#### [Exercise directions]
Across the entries that follow, tally every line holding the word "property" and reply with the count alone.

==============================

(** * The persistent todo store of [src/todo-server.js]

    A shallow embedding of [class TodoStore] and of the tool handlers that
    call it, followed by the properties of the store that the specification
    states.

    [src/todo-server.js] holds the store twice: the JavaScript source
    (lines 1-539) and the TypeScript source (lines 540-1114).  The two agree
    textually on every method except [createTodo]; both [createTodo]s are
    embedded, the shared methods once.

    Conventions of the embedding.
    - A JavaScript string is a [string]; each [ascii] stands for one UTF-16
      code unit below 256 (the Latin-1 range).
    - An optional property ([project?: string]) is an [option string];
      [None] is "absent or undefined".
    - [async] methods become computations in the state monad [M] over
      [World]: the todos directory, the console, the calls made to [fs], and
      the two sources of non-determinism the store reads, [Math.random] and
      the clock.
    - The file system is taken to be available: [fs.readdir], [fs.readFile]
      and [fs.writeFile] do not fail.  The only exception left is the
      [SyntaxError] of [JSON.parse], which [readTodosFile] catches.
    - [fs.readdir] lists the names of the directory sorted by code units,
      as Node does.

    The file has five parts: the program; the definitions that the
    properties are stated with; the lemmas on the operations of the store;
    the claims of the specification, C1 to C10, each with the theorem that
    settles it; further properties of the store, numbered from X1 to X21,
    that the specification does not state. *)

From Stdlib Require Import ZArith QArith Ascii String Lia.
From stdpp Require Import base option list sorting strings.

Local Open Scope Z_scope.
Local Open Scope nat_scope.

(** * The program *)

(** ** JavaScript strings *)

Definition code (c : ascii) : N := N_of_ascii c.

Definition in_range (lo hi : ascii) (c : ascii) : bool :=
  (code lo <=? code c)%N && (code c <=? code hi)%N.

(** The character class [[a-zA-Z0-9]]. *)
Definition is_alnum (c : ascii) : bool :=
  in_range "a" "z" c || in_range "A" "Z" c || in_range "0" "9" c.

(** [s.replace(/[^a-zA-Z0-9]/g, '-')] *)
Fixpoint sanitize (s : string) : string :=
  match s with
  | EmptyString => EmptyString
  | String c rest => String (if is_alnum c then c else "-"%char) (sanitize rest)
  end.

(** [String.prototype.toLowerCase] on one code unit of the Latin-1 range:
    [A-Z] and the accented capitals U+00C0-U+00DE (U+00D7, the
    multiplication sign, apart) move up by 32. *)
Definition toLowerCase_char (c : ascii) : ascii :=
  if in_range "A" "Z" c
     || ((192 <=? code c)%N && (code c <=? 222)%N && negb (code c =? 215)%N)
  then ascii_of_N (code c + 32) else c.

Fixpoint toLowerCase (s : string) : string :=
  match s with
  | EmptyString => EmptyString
  | String c rest => String (toLowerCase_char c) (toLowerCase rest)
  end.

(** [hay.includes(needle)]: [needle] starts at some position of [hay]. *)
Fixpoint includes (hay needle : string) : bool :=
  String.prefix needle hay
  || match hay with
     | EmptyString => false
     | String _ rest => includes rest needle
     end.

(** [s.endsWith(suffix)]: some tail of [s] is [suffix]. *)
Fixpoint endsWith (s suffix : string) : bool :=
  String.eqb s suffix
  || match s with
     | EmptyString => false
     | String _ rest => endsWith rest suffix
     end.

(** JavaScript truthiness of an optional string: [undefined] and [''] are
    falsy. *)
Definition truthy (v : option string) : bool :=
  match v with
  | Some s => negb (String.eqb s "")
  | None => false
  end.

(** [v || d] on an optional string. *)
Definition or_default (v : option string) (d : string) : string :=
  match v with
  | Some s => if String.eqb s "" then d else s
  | None => d
  end.

(** ** Numbers *)

(** [x | 0] on a number: truncation toward zero, then wrap-around to a signed
    32-bit integer (ToInt32).  Numbers are rationals here; every finite
    double is one, and the only arithmetic applied to them, multiplication
    by 16, is exact on doubles. *)
Definition ToInt32 (x : Q) : Z :=
  let t := Z.quot (Qnum x) (Z.pos (Qden x)) in
  ((t + 2 ^ 31) mod 2 ^ 32 - 2 ^ 31)%Z.

Definition hex_digit (d : Z) : ascii :=
  nth (Z.to_nat d) (list_ascii_of_string "0123456789abcdef") "0"%char.

Fixpoint hex_digits (fuel : nat) (n : Z) (acc : string) : string :=
  match fuel with
  | O => acc
  | S fuel' =>
      let acc' := String (hex_digit (n mod 16)%Z) acc in
      if (n / 16 =? 0)%Z then acc' else hex_digits fuel' (n / 16)%Z acc'
  end.

(** [v.toString(16)] on an integer. *)
Definition toString16 (v : Z) : string :=
  if (v <? 0)%Z
  then String "-" (hex_digits (S (Z.to_nat (Z.log2 (- v)))) (- v) "")
  else hex_digits (S (Z.to_nat (Z.log2 v))) v "".

(** ** Data model *)

(** [interface Todo].  [status] and [priority] are kept as the strings the
    JSON files hold. *)
Record Todo := mkTodo {
  id : string;
  content : string;
  status : string;
  priority : string;
  project : option string;
  conversation : option string;
  createdAt : string;
  updatedAt : string
}.

(** [Partial<Todo>]: the [updates] of [updateTodo] and the [todoData] of the
    TypeScript [createTodo], as the handlers build them.  [Some v] is a
    property that holds the string [v].  In [todoData], [None] is a property
    that is absent or [undefined], which [createTodo] does not tell apart; in
    [updates], [None] is a property that is absent: the [updateTask] handler
    leaves out every argument that is [undefined], and an [updates] object
    with a property set to [undefined] is not represented. *)
Record PartialTodo := mkPartial {
  p_id : option string;
  p_content : option string;
  p_status : option string;
  p_priority : option string;
  p_project : option string;
  p_conversation : option string;
  p_createdAt : option string;
  p_updatedAt : option string
}.

(** The object literal [todoData] that the [createTask] handler hands to the
    JavaScript [createTodo]: [content], [status] and [priority] come out of
    the tool's schema as strings, the other two may be undefined. *)
Record TodoData := mkData {
  data_content : string;
  data_status : string;
  data_priority : string;
  data_project : option string;
  data_conversation : option string
}.

(** [interface TodoFilters] *)
Record TodoFilters := mkFilters {
  f_status : option string;
  f_priority : option string;
  f_project : option string;
  f_conversation : option string;
  f_keyword : option string
}.

(** What [deleteTodo] resolves to, [null] apart: the literal
    [{ id, deleted: true }] or the cancelled record. *)
Inductive DeleteResult :=
  | Deleted (id0 : string) (deleted : bool)
  | Cancelled (todo : Todo).

(** ** The world of the store *)

(** The text of a file of the todos directory, seen through [JSON.parse]:
    either it parses, to the array of records [JSON.stringify] was given, or
    [JSON.parse] throws.  Texts that parse to anything else than an array of
    records ('{}', 'null', ...), which the store never writes, are left out:
    on them the methods of the store throw a [TypeError], which the
    handlers catch, log and answer with [success: false].  Every statement
    on a [World] is a statement on stores without such files. *)
Inductive FileText :=
  | Json (todos : list Todo)
  | Garbage.

(** The calls of the [fs] module.  The store never calls [fs.rename]; it is
    listed because the specification speaks of it. *)
Inductive FsCall :=
  | Readdir
  | ExistsSync (file : string)
  | ReadFile (file : string)
  | WriteFile (file : string) (data : FileText)
  | Rename (oldPath newPath : string).

(** [dir] is [TODOS_DIR], its entries named relative to it; the order in
    which the list holds them means nothing, [fs.readdir] below sorts the
    names.  [random n] is what the [n]-th call of [Math.random()] returns,
    [clock n] what the [n]-th [new Date().toISOString()] returns. *)
Record World := mkWorld {
  dir : list (string * FileText);
  console : list string;
  fs_calls : list FsCall;
  random : nat → Q;
  random_calls : nat;
  clock : nat → string;
  clock_calls : nat
}.

Definition M (A : Type) : Type := World → A * World.

Definition ret {A} (a : A) : M A := λ w, (a, w).

Definition bind {A B} (m : M A) (k : A → M B) : M B :=
  λ w, let (a, w') := m w in k a w'.

Notation "'let*' x := m 'in' k" := (bind m (λ x, k))
  (at level 10, x name, m at level 100, k at level 200,
   format "'[v' 'let*'  x  :=  m  'in' '/' k ']'").

Definition result {A} (m : M A) (w : World) : A := fst (m w).

Definition after {A} (m : M A) (w : World) : World := snd (m w).

Definition log_call (c : FsCall) (w : World) : World :=
  mkWorld (dir w) (console w) (fs_calls w ++ [c])
          (random w) (random_calls w) (clock w) (clock_calls w).

(** The first entry of the directory under a name. *)
Fixpoint lookup_file (file : string) (d : list (string * FileText))
  : option FileText :=
  match d with
  | [] => None
  | (name, text) :: rest =>
      if String.eqb name file then Some text else lookup_file file rest
  end.

(** Replacing the text of an entry, or adding the entry when there is
    none. *)
Fixpoint store_file (file : string) (text : FileText)
  (d : list (string * FileText)) : list (string * FileText) :=
  match d with
  | [] => [(file, text)]
  | (name, old) :: rest =>
      if String.eqb name file then (name, text) :: rest
      else (name, old) :: store_file file text rest
  end.
Lemma worker_Inv (st st' : State) (e : WorkerEv) :
  Inv st -> worker_step st e = Ok st' -> Inv st'.
Proof.
  intros [taken [Iq Id Iqt Iw Is In]] H.
  open_state st. unfold worker_step in H. unfold received in *. simpl in *.
  destruct l, e; try discriminate.
  - (* START *)
    inversion H; subst; clear H. exists taken. constructor; simpl; try discriminate.
    + destruct q; [assumption | discriminate].
    + assumption.
  - (* CONNECT *)
    destruct ok; inversion H; subst; clear H; exists taken; constructor;
      unfold received; simpl; try discriminate; eauto.
    + destruct q; [assumption | discriminate].
    + intros _. exists (List.length nw), (NewWriter (List.length nw)), taken, [].
      simpl. rewrite length_app, app_nil_r, nth_middle. simpl.
      repeat split; auto; try lia.
    + now apply sessions_ok_dial.
    + destruct q; [assumption | discriminate].
  - (* STREAM, receive *)
    destruct (Is eq_refl) as (c & b & before & session & Es & Eb & Ew & Hc & Ee & Hl & Et & Er).
    subst bf sk.
    pose proof (recv_cases q) as R.
    destruct q as [ch|]; [|rewrite R in H; discriminate].
    destruct Iq as (Qc & Ql & Qh).
    destruct (items ch) as [|m rest] eqn:Ei.
    { destruct (closed ch) eqn:Ec; rewrite R in H; [|discriminate].
      simpl in H. inversion H; subst; clear H. exists (before ++ session).
      constructor; unfold closed_signal; simpl; try discriminate; eauto.
      rewrite Ei. auto. }
    rewrite R in H. simpl in H.
    destruct (Write b nw rs (list_byte_of_string m)) as [[[[b' nw'] rs'] failed]|] eqn:EW;
      [|discriminate].
    rewrite <- Ew in Hc.
    destruct (Write_spec _ _ _ _ _ _ _ _ Hc Hl EW) as (out & rest0 & So & Eo & Wo & Eo' & Ro).
    assert (K : exists before0 session0 after0,
               hist = before0 ++ session0 ++ after0 /\
               is_prefix (nth (wr b) nw [] ++ out) (bytes_of_lines session0)).
    { exists before, (session ++ [m]), rest. split.
      - rewrite Qh, Et, <- !app_assoc. reflexivity.
      - exists rest0. rewrite bytes_of_lines_snoc, <- app_assoc, Eo, <- Er, Ew.
        now rewrite app_assoc. }
    pose proof (sessions_ok_sent _ _ _ _ _ In So K) as In'.
    destruct So as (Ln & An & Bn).
    destruct failed; inversion H; subst; clear H; exists ((before ++ session) ++ [m]);
      constructor; unfold received; simpl; try discriminate; eauto.
    + simpl in Ql. repeat split; auto; try lia. rewrite <- !app_assoc. reflexivity.
    + simpl in Ql. repeat split; auto; try lia. rewrite <- !app_assoc. reflexivity.
    + intros _. destruct (Ro eq_refl) as [R1 R2]. subst rest0.
      exists (wr b), b', before, (session ++ [m]).
      repeat split; auto; try lia.
      * now rewrite app_assoc.
      * rewrite An, <- app_assoc, Eo, bytes_of_lines_snoc, <- Er.
        now rewrite app_assoc.
  - (* STREAM, tick *)
    destruct (Is eq_refl) as (c & b & before & session & Es & Eb & Ew & Hc & Ee & Hl & Et & Er).
    subst bf sk. destruct tc; [|discriminate].
    destruct (Flush b nw rs) as [[[b' nw'] rs'] failed] eqn:EF.
    rewrite <- Ew in Hc.
    destruct (Flush_spec _ _ _ _ _ _ _ Hc EF) as (out & So & Eo & Wo & Ro).
    destruct (Ro Ee) as [R1 R2].
    assert (K : exists before0 session0 after0,
               hist = before0 ++ session0 ++ after0 /\
               is_prefix (nth (wr b) nw [] ++ out) (bytes_of_lines session0)).
    { destruct (In c) as (b0 & s0 & a0 & E0 & P0); [lia|].
      destruct q as [ch|]; [|discriminate].
      destruct Iq as (Qc & Ql & Qh).
      exists before, session, (items ch). split.
      - rewrite Qh, Et, <- app_assoc. reflexivity.
      - exists (buf b'). rewrite <- app_assoc, Eo, <- Er, Ew. reflexivity. }
    pose proof (sessions_ok_sent _ _ _ _ _ In So K) as In'.
    destruct So as (Ln & An & Bn).
    destruct failed; inversion H; subst; clear H; exists (before ++ session);
      constructor; unfold received; simpl; try discriminate; eauto;
      try (destruct q; [assumption | discriminate]).
    intros _. exists (wr b), b', before, session.
    rewrite (R2 eq_refl) in *. simpl.
    repeat split; auto; try lia.
    rewrite An, <- Er, <- Eo, !app_nil_r. reflexivity.
  - (* WAIT, receive *)
    pose proof (recv_cases q) as R.
    destruct q as [ch|]; [|rewrite R in H; discriminate].
    destruct Iq as (Qc & Ql & Qh).
    destruct (items ch) as [|m rest] eqn:Ei.
    { destruct (closed ch) eqn:Ec; rewrite R in H; [|discriminate].
      simpl in H. inversion H; subst; clear H. exists taken.
      constructor; unfold closed_signal; simpl; try discriminate; eauto.
      rewrite Ei. auto. }
    rewrite R in H. simpl in H. inversion H; subst; clear H.
    exists (taken ++ [m]). constructor; simpl; try discriminate; eauto.
    simpl in Ql. repeat split; auto; try lia. rewrite <- app_assoc. reflexivity.
  - (* WAIT, timeout *)
    destruct wt as [tw|]; [|discriminate].
    destruct (tw <=? t)%N; inversion H; subst; clear H.
    exists taken. constructor; simpl; try discriminate; eauto.
    destruct q; [assumption | discriminate].
  - (* QUIT *)
    inversion H; subst; clear H. exists taken.
    constructor; simpl; try discriminate; eauto.
Qed.

End Invariant.

(* ------------------------------------------------------------------ *)
(** * Steps, runs and what they preserve                                *)
(* ------------------------------------------------------------------ *)

(** Case analysis of a successful step of the goroutine. *)
Ltac worker_cases H :=
  unfold worker_step in H; simpl in H;
  repeat match type of H with
         | context [match ?x with _ => _ end] =>
             destruct x eqn:?; simpl in H; try discriminate
         end;
  try (inversion H; subst; clear H; simpl in *).
(* ===== verification/_CoqProject ===== *)
-Q . S2P
Prelude.v
PyNum.v
PyVal.v
PyIp.v
IpText.v
PyTime.v
HubValues.v
Json.v
Storage.v
StorageDiff.v
Hub.v
Fixtures.v
Services.v
AgentQueue.v
AgentQueueFacts.v
AgentCmd.v
PortMap.v
PortMapRules.v
PortMapApi.v
PortMapQueue.v
PortMapSync.v
LabRelay.v
LabRelayFacts.v
Daily.v
OnlineTime.v
DailyFacts.v
HubNetwork.v
Ipv6Records.v
DeviceArchive.v
DeviceFacts.v
Watched.v
Hooks.v
HooksFacts.v
EventHooksFacts.v
DeviceHistory.v
DeviceHistoryFacts.v
CanonicalDevices.v
Status.v
StatusFacts.v
DeviceSync.v
Ddns.v
DdnsStore.v
Credentials.v
CredentialsFacts.v
DdnsFacts.v
DdnsReach.v
DdnsRestart.v
RouterRpc.v
RouterSite.v
Providers.v
ProvidersFacts.v
RouterActor.v
SlowCache.v
RouterFixture.v
TypedStore.v
Stun.v
StunService.v
StunFacts.v
StunQueueFacts.v
StunRouterFacts.v
WireGuard.v
WireGuardService.v
WireGuardSafe.v
WireGuardFacts.v
RouterIpv6.v
RouterTasks.v
RouterTaskFacts.v
FirewallRules.v
FirewallAutomation.v
FirewallFixture.v
FirewallFacts.v
FirewallBindings.v
FirewallRounds.v
(* ===== verification/PyTime.v ===== *)
(** * Dates and times

    A naive [datetime] is its number of seconds since 1970-01-01 00:00:00 in the
    proleptic Gregorian calendar; microseconds are dropped, since every use in the Hub
    truncates to seconds.  [datetime.strptime] for the two formats the Hub reads,
    [strftime] and [isoformat] are written out; the local time zone is an interface. *)

From S2P Require Import Prelude PyNum.

(** The local time zone of the host: [datetime.fromtimestamp] and [.timestamp()]. *)
Class TimeZone := {
  to_local : Z -> Z;   (** epoch seconds to naive local seconds *)
  of_local : Z -> Z;   (** naive local seconds to epoch seconds *)
}.

(** A zone with a constant offset, for witnesses and for hosts without DST. *)
Definition fixed_zone (offset : Z) : TimeZone :=
  {| to_local := fun e => e + offset; of_local := fun n => n - offset |}.

Definition is_leap (y : Z) : bool :=
  (y mod 4 =? 0) && (negb (y mod 100 =? 0) || (y mod 400 =? 0)).

Definition days_in_month (y m : Z) : Z :=
  if m =? 2 then (if is_leap y then 29 else 28)
  else if (m =? 4) || (m =? 6) || (m =? 9) || (m =? 11) then 30 else 31.

(** Days since 1970-01-01 of a civil date, counting years from March. *)
Definition days_of_civil (y m d : Z) : Z :=
  let y' := if m <=? 2 then y - 1 else y in
  let era := y' / 400 in
  let yoe := y' - era * 400 in
  let doy := (153 * (if 2 <? m then m - 3 else m + 9) + 2) / 5 + d - 1 in
  let doe := yoe * 365 + yoe / 4 - yoe / 100 + doy in
  era * 146097 + doe - 719468.

Definition civil_of_days (z0 : Z) : Z * Z * Z :=
  let z := z0 + 719468 in
  let era := z / 146097 in
  let doe := z - era * 146097 in
  let yoe := (doe - doe / 1460 + doe / 36524 - doe / 146096) / 365 in
  let y := yoe + era * 400 in
  let doy := doe - (365 * yoe + yoe / 4 - yoe / 100) in
  let mp := (5 * doy + 2) / 153 in
  let d := doy - (153 * mp + 2) / 5 + 1 in
  let m := if mp <? 10 then mp + 3 else mp - 9 in
  ((if m <=? 2 then y + 1 else y), m, d).

Definition secs_per_day : Z := 86400.

(** [datetime(y, m, d, H, M, S)]; [None] is a [ValueError]. *)
Definition mk_datetime (y mo d h mi s : Z) : option Z :=
  if (1 <=? y) && (y <=? 9999) && (1 <=? mo) && (mo <=? 12)
     && (1 <=? d) && (d <=? days_in_month y mo)
     && (0 <=? h) && (h <=? 23) && (0 <=? mi) && (mi <=? 59) && (0 <=? s) && (s <=? 59)
  then Some (days_of_civil y mo d * secs_per_day + h * 3600 + mi * 60 + s)
  else None.

(** A one- or two-digit field with a value in [[lo, hi]] ([%m], [%H], [%M], [%S]). *)
Definition field2 (lo hi : Z) (s : string) : option (Z * string) :=
  let '(run, rest) := span is_digit s in
  let v := dec_val 0 run in
  if ((String.length run =? 1) || (String.length run =? 2))%nat && (lo <=? v) && (v <=? hi)
  then Some (v, rest) else None.

(** [%d] also accepts a space before a single digit. *)
Definition field_day (s : string) : option (Z * string) :=
  match s with
  | String " "%char s' =>
      let '(run, rest) := span is_digit s' in
      if (String.length run =? 1)%nat && (1 <=? dec_val 0 run) then Some (dec_val 0 run, rest) else None
  | _ => field2 1 31 s
  end.

Definition field_year (s : string) : option (Z * string) :=
  let '(run, rest) := span is_digit s in
  if (String.length run =? 4)%nat then Some (dec_val 0 run, rest) else None.

Definition literal (c : ascii) (s : string) : option string :=
  match s with
  | String d s' => if Ascii.eqb c (lower_char d) then Some s' else None
  | EmptyString => None
  end.

(** The character between date and time: [\s+] for the format with a space, a
    case-insensitive [T] for the other. *)
Inductive dt_format := FmtSpace | FmtT.

Definition separator (f : dt_format) (s : string) : option string :=
  match f with
  | FmtSpace => let '(ws, rest) := span is_space s in if nonempty ws then Some rest else None
  | FmtT => literal "t"%char s
  end.

(** [datetime.strptime(s, "%Y-%m-%d %H:%M:%S")] and the format with [T]. *)
Definition strptime (f : dt_format) (s : string) : option Z :=
  '(y, s) ← field_year s; s ← literal "-"%char s;
  '(mo, s) ← field2 1 12 s; s ← literal "-"%char s;
  '(d, s) ← field_day s; s ← separator f s;
  '(h, s) ← field2 0 23 s; s ← literal ":"%char s;
  '(mi, s) ← field2 0 59 s; s ← literal ":"%char s;
  '(sec, s) ← field2 0 61 s;
  if nonempty s then None else mk_datetime y mo d h mi sec.

(** [dt.date().isoformat()] and [dt.strftime("%Y-%m-%d %H:%M:%S")]. *)
Definition format_date (n : Z) : string :=
  let '(y, m, d) := civil_of_days (n / secs_per_day) in
  pad_int 4 y +:+ "-" +:+ pad_int 2 m +:+ "-" +:+ pad_int 2 d.

Definition format_clock (n : Z) : string :=
  let t := n mod secs_per_day in
  pad_int 2 (t / 3600) +:+ ":" +:+ pad_int 2 (t mod 3600 / 60) +:+ ":" +:+ pad_int 2 (t mod 60).

Definition format_datetime (n : Z) : string := format_date n +:+ " " +:+ format_clock n.

(** Midnight of the day of [n]. *)
Definition midnight (n : Z) : Z := n / secs_per_day * secs_per_day.

Lemma midnight_le n : midnight n <= n < midnight n + secs_per_day.
Proof. unfold midnight, secs_per_day. pose proof (Z.div_mod n 86400). pose proof (Z.mod_pos_bound n 86400). lia. Qed.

==============================

#### [Output of the exercise]
4